_What the task requires_
Your task is to filter the entries and copy every line containing the string "EvDelete".

(Saved entries)
(* ===== verification/Store.v ===== *)
(** * The cache store of [src/src/Store.ts]

    Section [Cache] models class [Store] together with the part of the
    JavaScript runtime it relies on:

    - [Store.data : Map<string, Entry>] maps keys to *references* to
      entry objects.  [get] captures the entry object in the callbacks of
      its loading promise and writes [entry!.loading = undefined] through
      that reference, while [set], [setLoader] and [setAutoRefresh] replace
      the map's entry by a fresh spread copy.  The model therefore keeps a
      heap of entry objects ([heap]) and the map [data] of key to object
      identity, so that the aliasing of the source is represented.
    - promises created by [get] ([promises]) with their state;
    - callbacks waiting for a loader's promise ([tasks]): the
      [.then]/[.catch] chain of [get] ([TLoad]) and the body of [refresh]
      after [await loader()] ([TRefresh]);
    - [setInterval] timers ([intervals]), [Date.now()] ([now]);
    - what the store makes observable ([trace]): the events it emits, each
      invocation of a loader, each rejection of a [refresh] promise that
      no code handles.

    Every identity (object, promise, callback, timer) is drawn from the
    counter [next_ref].  Each operation of the class is one definition of
    the same name; [settle_load], [settle_refresh] and [fire] are the
    steps the event loop takes on its own. *)

From S2P Require Import Prelude JsValue.

Section Cache.

(** [type Loader<T> = () => Promise<T> | T]: a function, by identity. *)
Inductive Loader := LoaderFn (fid : nat).

#[export] Instance Loader_eq_dec : EqDecision Loader.
Proof. solve_decision. Defined.

(** [interface Entry<T>]: the optional fields [value?], [loader?],
    [expiresAt?], [loading?] (a promise, by identity) and
    [refreshInterval?] (a timer, by identity).  An absent [value] reads as
    [undefined], which is how the code tests it. *)
Record Entry := mkEntry {
  value : jsval;
  loader : option Loader;
  expiresAt : option Z;
  loading : option nat;
  refreshInterval : option nat
}.

(** The object literal [{}]. *)
Definition empty_entry : Entry := mkEntry JUndefined None None None None.

Inductive outcome := Fulfilled (v : jsval) | Rejected (err : jsval).

Inductive pstate := Pending | Settled (o : outcome).

Inductive task :=
| TLoad (key : string) (obj : nat)
| TRefresh (key : string) (fn : Loader).

(** A live [setInterval] timer: the key and loader its [refresh] closure
    captured, its delay and the time it is next due. *)
Record Interval := mkInterval {
  iv_key : string;
  iv_loader : Loader;
  iv_delay : Z;
  iv_due : Z
}.

(** [this.emit("update", key, value, old)], [this.emit(`update:${key}`,
    value, old)] and [this.emit("delete", key)]. *)
Inductive emission :=
| EvUpdate (key : string) (v old : jsval)
| EvUpdateKey (key : string) (v old : jsval)
| EvDelete (key : string).

Inductive observation :=
| ObsEmit (ev : emission)
| ObsCall (key : string) (fn : Loader)
| ObsUnhandled (err : jsval).

Record Store := mkStore {
  data : gmap string nat;
  heap : gmap nat Entry;
  promises : gmap nat pstate;
  tasks : gmap nat task;
  intervals : gmap nat Interval;
  next_ref : nat;
  now : Z;
  trace : list observation
}.

(** [new Store()] at time [t0]. *)
Definition init (t0 : Z) : Store := mkStore ∅ ∅ ∅ ∅ ∅ 0 t0 [].

(** ** Field updates *)
Definition upd_data f s :=
  mkStore (f (data s)) (heap s) (promises s) (tasks s) (intervals s) (next_ref s) (now s) (trace s).
Definition upd_heap f s :=
  mkStore (data s) (f (heap s)) (promises s) (tasks s) (intervals s) (next_ref s) (now s) (trace s).
Definition upd_promises f s :=
  mkStore (data s) (heap s) (f (promises s)) (tasks s) (intervals s) (next_ref s) (now s) (trace s).
Definition upd_tasks f s :=
  mkStore (data s) (heap s) (promises s) (f (tasks s)) (intervals s) (next_ref s) (now s) (trace s).
Definition upd_intervals f s :=
  mkStore (data s) (heap s) (promises s) (tasks s) (f (intervals s)) (next_ref s) (now s) (trace s).
Definition bump s :=
  mkStore (data s) (heap s) (promises s) (tasks s) (intervals s) (S (next_ref s)) (now s) (trace s).
Definition advance (d : Z) s :=
  mkStore (data s) (heap s) (promises s) (tasks s) (intervals s) (next_ref s) (now s + d) (trace s).
Definition log (o : observation) s :=
  mkStore (data s) (heap s) (promises s) (tasks s) (intervals s) (next_ref s) (now s) (trace s ++ [o]).

Definition store_emit (ev : emission) s := log (ObsEmit ev) s.

(** ** Access to the map of entries *)

(** [this.data.get(key)], with the identity of the object. *)
Definition fetch (key : string) (s : Store) : option (nat * Entry) :=
  l ← data s !! key; e ← heap s !! l; Some (l, e).

(** [this.data.get(key)]. *)
Definition data_get (key : string) (s : Store) : option Entry := snd <$> fetch key s.

(** [this.data.set(key, e)] where [e] is a freshly built object literal. *)
Definition data_set (key : string) (e : Entry) (s : Store) : Store :=
  let l := next_ref s in
  bump (upd_data <[key:=l]> (upd_heap <[l:=e]> s)).

(** An assignment [obj.field = ...] through a reference. *)
Definition write_obj (l : nat) (e : Entry) (s : Store) : Store := upd_heap <[l:=e]> s.

(** [clearInterval(h)] on [entry?.refreshInterval]. *)
Definition clearInterval (h : option nat) (s : Store) : Store :=
  match h with Some t => upd_intervals (base.delete t) s | None => s end.

(** [ttlMs ? Date.now() + ttlMs : undefined] *)
Definition expiry_of (t : Z) (ttlMs : option Z) : option Z :=
  match ttlMs with Some ms => if num_truthy ms then Some (t + ms)%Z else None | None => None end.

(** ** The methods of class [Store] *)

(** [private isExpired(entry)]:
    [typeof entry.expiresAt === "number" && Date.now() > entry.expiresAt]. *)
Definition isExpired (e : Entry) (s : Store) : bool :=
  match expiresAt e with Some t => Z.ltb t (now s) | None => false end.

(** [set(key, value, ttlMs?)] *)
Definition set (key : string) (v : jsval) (ttlMs : option Z) (s : Store) : Store :=
  let old := default JUndefined (value <$> data_get key s) in
  let base := default empty_entry (data_get key s) in
  let s1 := data_set key
              (mkEntry v (loader base) (expiry_of (now s) ttlMs) (loading base)
                 (refreshInterval base)) s in
  store_emit (EvUpdateKey key v old) (store_emit (EvUpdate key v old) s1).

(** [delete(key)] *)
Definition delete (key : string) (s : Store) : Store :=
  let s1 := match data_get key s with
            | Some e => clearInterval (refreshInterval e) s
            | None => s
            end in
  match data s1 !! key with
  | Some _ => store_emit (EvDelete key) (upd_data (base.delete key) s1)
  | None => s1
  end.

(** [query(key, fn)] *)
Definition query (key : string) (fn : jsval -> bool) (s : Store) : list jsval :=
  array_filter fn (default JUndefined (value <$> data_get key s)).

(** The [refresh] closure of [setAutoRefresh]: [loader()] runs at once,
    the rest of the body ([this.set(key, value)]) waits for its promise. *)
Definition refresh (key : string) (fn : Loader) (s : Store) : Store :=
  let i := next_ref s in
  bump (upd_tasks <[i:=TRefresh key fn]> (log (ObsCall key fn) s)).

(** Node's [setInterval] clamps a delay outside [1 .. 2^31-1] to 1 ms. *)
Definition interval_delay (ms : Z) : Z :=
  if (1 <=? ms)%Z && (ms <=? 2147483647)%Z then ms else 1%Z.

Definition setInterval (key : string) (fn : Loader) (ms : Z) (s : Store) : nat * Store :=
  let t := next_ref s in
  let d := interval_delay ms in
  (t, bump (upd_intervals <[t:=mkInterval key fn d (now s + d)%Z]> s)).

(** [setAutoRefresh(key, loader, intervalMs)] *)
Definition setAutoRefresh (key : string) (fn : Loader) (intervalMs : Z) (s : Store) : Store :=
  let s1 := refresh key fn s in
  let '(timer, s2) := setInterval key fn intervalMs s1 in
  let base := default empty_entry (data_get key s2) in
  data_set key (mkEntry (value base) (Some fn) (expiresAt base) (loading base) (Some timer)) s2.

(** [setLoader(key, loader, ttlMs?)] *)
Definition setLoader (key : string) (fn : Loader) (ttlMs : option Z) (s : Store) : Store :=
  let existing := data_get key s in
  let s1 := match existing with
            | Some e => clearInterval (refreshInterval e) s
            | None => s
            end in
  let base := default empty_entry existing in
  let s2 := data_set key
              (mkEntry (value base) (Some fn) (expiresAt base) (loading base)
                 (refreshInterval base)) s1 in
  match ttlMs with
  | Some ms => if num_truthy ms then setAutoRefresh key fn ms s2 else s2
  | None => s2
  end.

(** ** [get(key, loader?)] *)

(** What the promise returned by the [async] method [get] becomes: a value
    at once, an error at once, or the same promise as a load. *)
Inductive reply :=
| RValue (v : jsval)
| RThrow (err : jsval)
| RPromise (p : nat).

(** What calling [loadFn()] does before it returns: it returns (a value or
    a promise, which settles later), or throws at once. *)
Inductive invocation := Returns | ThrowsSync (err : jsval).

Definition dquote : string := String (Ascii.ascii_of_nat 34) EmptyString.

(** [new Error(`No loader available for key "${key}"`)] *)
Definition no_loader_error (key : string) : jsval :=
  JError (String.append "No loader available for key "
            (String.append dquote (String.append key dquote))).

(** Lines 41-52: [loadFn()] is called, then
    [entry.loading = Promise.resolve(loadFn()).then(..).catch(..)] is
    written into the object [l] the method holds, and returned. *)
Definition start_load (key : string) (fn : Loader) (inv : invocation)
    (l : nat) (e : Entry) (s : Store) : reply * Store :=
  let s1 := log (ObsCall key fn) s in
  match inv with
  | ThrowsSync err => (RThrow err, s1)
  | Returns =>
      let p := next_ref s1 in
      let e' := mkEntry (value e) (loader e) (expiresAt e) (Some p) (refreshInterval e) in
      (RPromise p,
       bump (upd_promises <[p:=Pending]> (upd_tasks <[p:=TLoad key l]> (write_obj l e' s1))))
  end.

(** Lines 35-52, on the entry object [l] the method holds. *)
Definition get_from (key : string) (ldr : option Loader) (inv : invocation)
    (l : nat) (e : Entry) (s : Store) : reply * Store :=
  match loading e with
  | Some p => (RPromise p, s)
  | None =>
      match ldr ?? loader e with
      | None => (RThrow (no_loader_error key), s)
      | Some fn => start_load key fn inv l e s
      end
  end.

(** [get(key, loader?)]: purge an expired entry, return a cached value,
    create the entry if missing, then join or start a load. *)
Definition get (key : string) (ldr : option Loader) (inv : invocation) (s : Store)
    : reply * Store :=
  let '(entry, s1) :=
    match fetch key s with
    | Some (l, e) => if isExpired e s then (None, delete key s) else (Some (l, e), s)
    | None => (None, s)
    end in
  match entry with
  | Some (l, e) =>
      if is_undefined (value e) then get_from key ldr inv l e s1 else (RValue (value e), s1)
  | None =>
      let l := next_ref s1 in
      get_from key ldr inv l empty_entry (data_set key empty_entry s1)
  end.

(** ** Steps of the event loop *)

Definition clear_loading (l : nat) (s : Store) : Store :=
  match heap s !! l with
  | Some e => write_obj l (mkEntry (value e) (loader e) (expiresAt e) None (refreshInterval e)) s
  | None => s
  end.

(** What the callbacks of the load do to the store before
    [entry!.loading = undefined]: [.then(value => { this.set(key, value);
    ..})] stores the value; [.catch(err => { ..; throw err; })] changes no
    entry. *)
Definition load_result (key : string) (o : outcome) (s : Store) : Store :=
  match o with Fulfilled v => set key v None s | Rejected _ => s end.

(** The load [p] of [get] on key [key], holding entry object [l], settles
    with [o]: [load_result], then [entry!.loading = undefined] on the
    object [l], and the promise settles with the value or rethrown error. *)
Definition settle_load (p : nat) (key : string) (l : nat) (o : outcome) (s : Store) : Store :=
  upd_tasks (base.delete p) (upd_promises <[p:=Settled o]> (clear_loading l (load_result key o s))).

(** The [await loader()] of the [refresh] callback [i] settles: on success
    [this.set(key, value)]; a rejection rejects the promise of [refresh],
    which nothing handles. *)
Definition settle_refresh (i : nat) (key : string) (o : outcome) (s : Store) : Store :=
  let s1 := upd_tasks (base.delete i) s in
  match o with
  | Fulfilled v => set key v None s1
  | Rejected err => log (ObsUnhandled err) s1
  end.

(** Timer [t] fires once it is due: [refresh()] runs and the timer is due
    again one delay later. *)
Definition fire (t : nat) (s : Store) : option Store :=
  match intervals s !! t with
  | Some iv =>
      if (iv_due iv <=? now s)%Z
      then Some (refresh (iv_key iv) (iv_loader iv)
                   (upd_intervals <[t:=mkInterval (iv_key iv) (iv_loader iv) (iv_delay iv)
                                         (iv_due iv + iv_delay iv)%Z]> s))
      else None
  | None => None
  end.

(** The outcome a caller holding reply [r] observes in state [s], once it
    is known. *)
Definition reply_outcome (r : reply) (s : Store) : option outcome :=
  match r with
  | RValue v => Some (Fulfilled v)
  | RThrow err => Some (Rejected err)
  | RPromise p => match promises s !! p with Some (Settled o) => Some o | _ => None end
  end.

End Cache.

_Written response_
| EvDelete (key : string).
  | Some _ => store_emit (EvDelete key) (upd_data (base.delete key) s1)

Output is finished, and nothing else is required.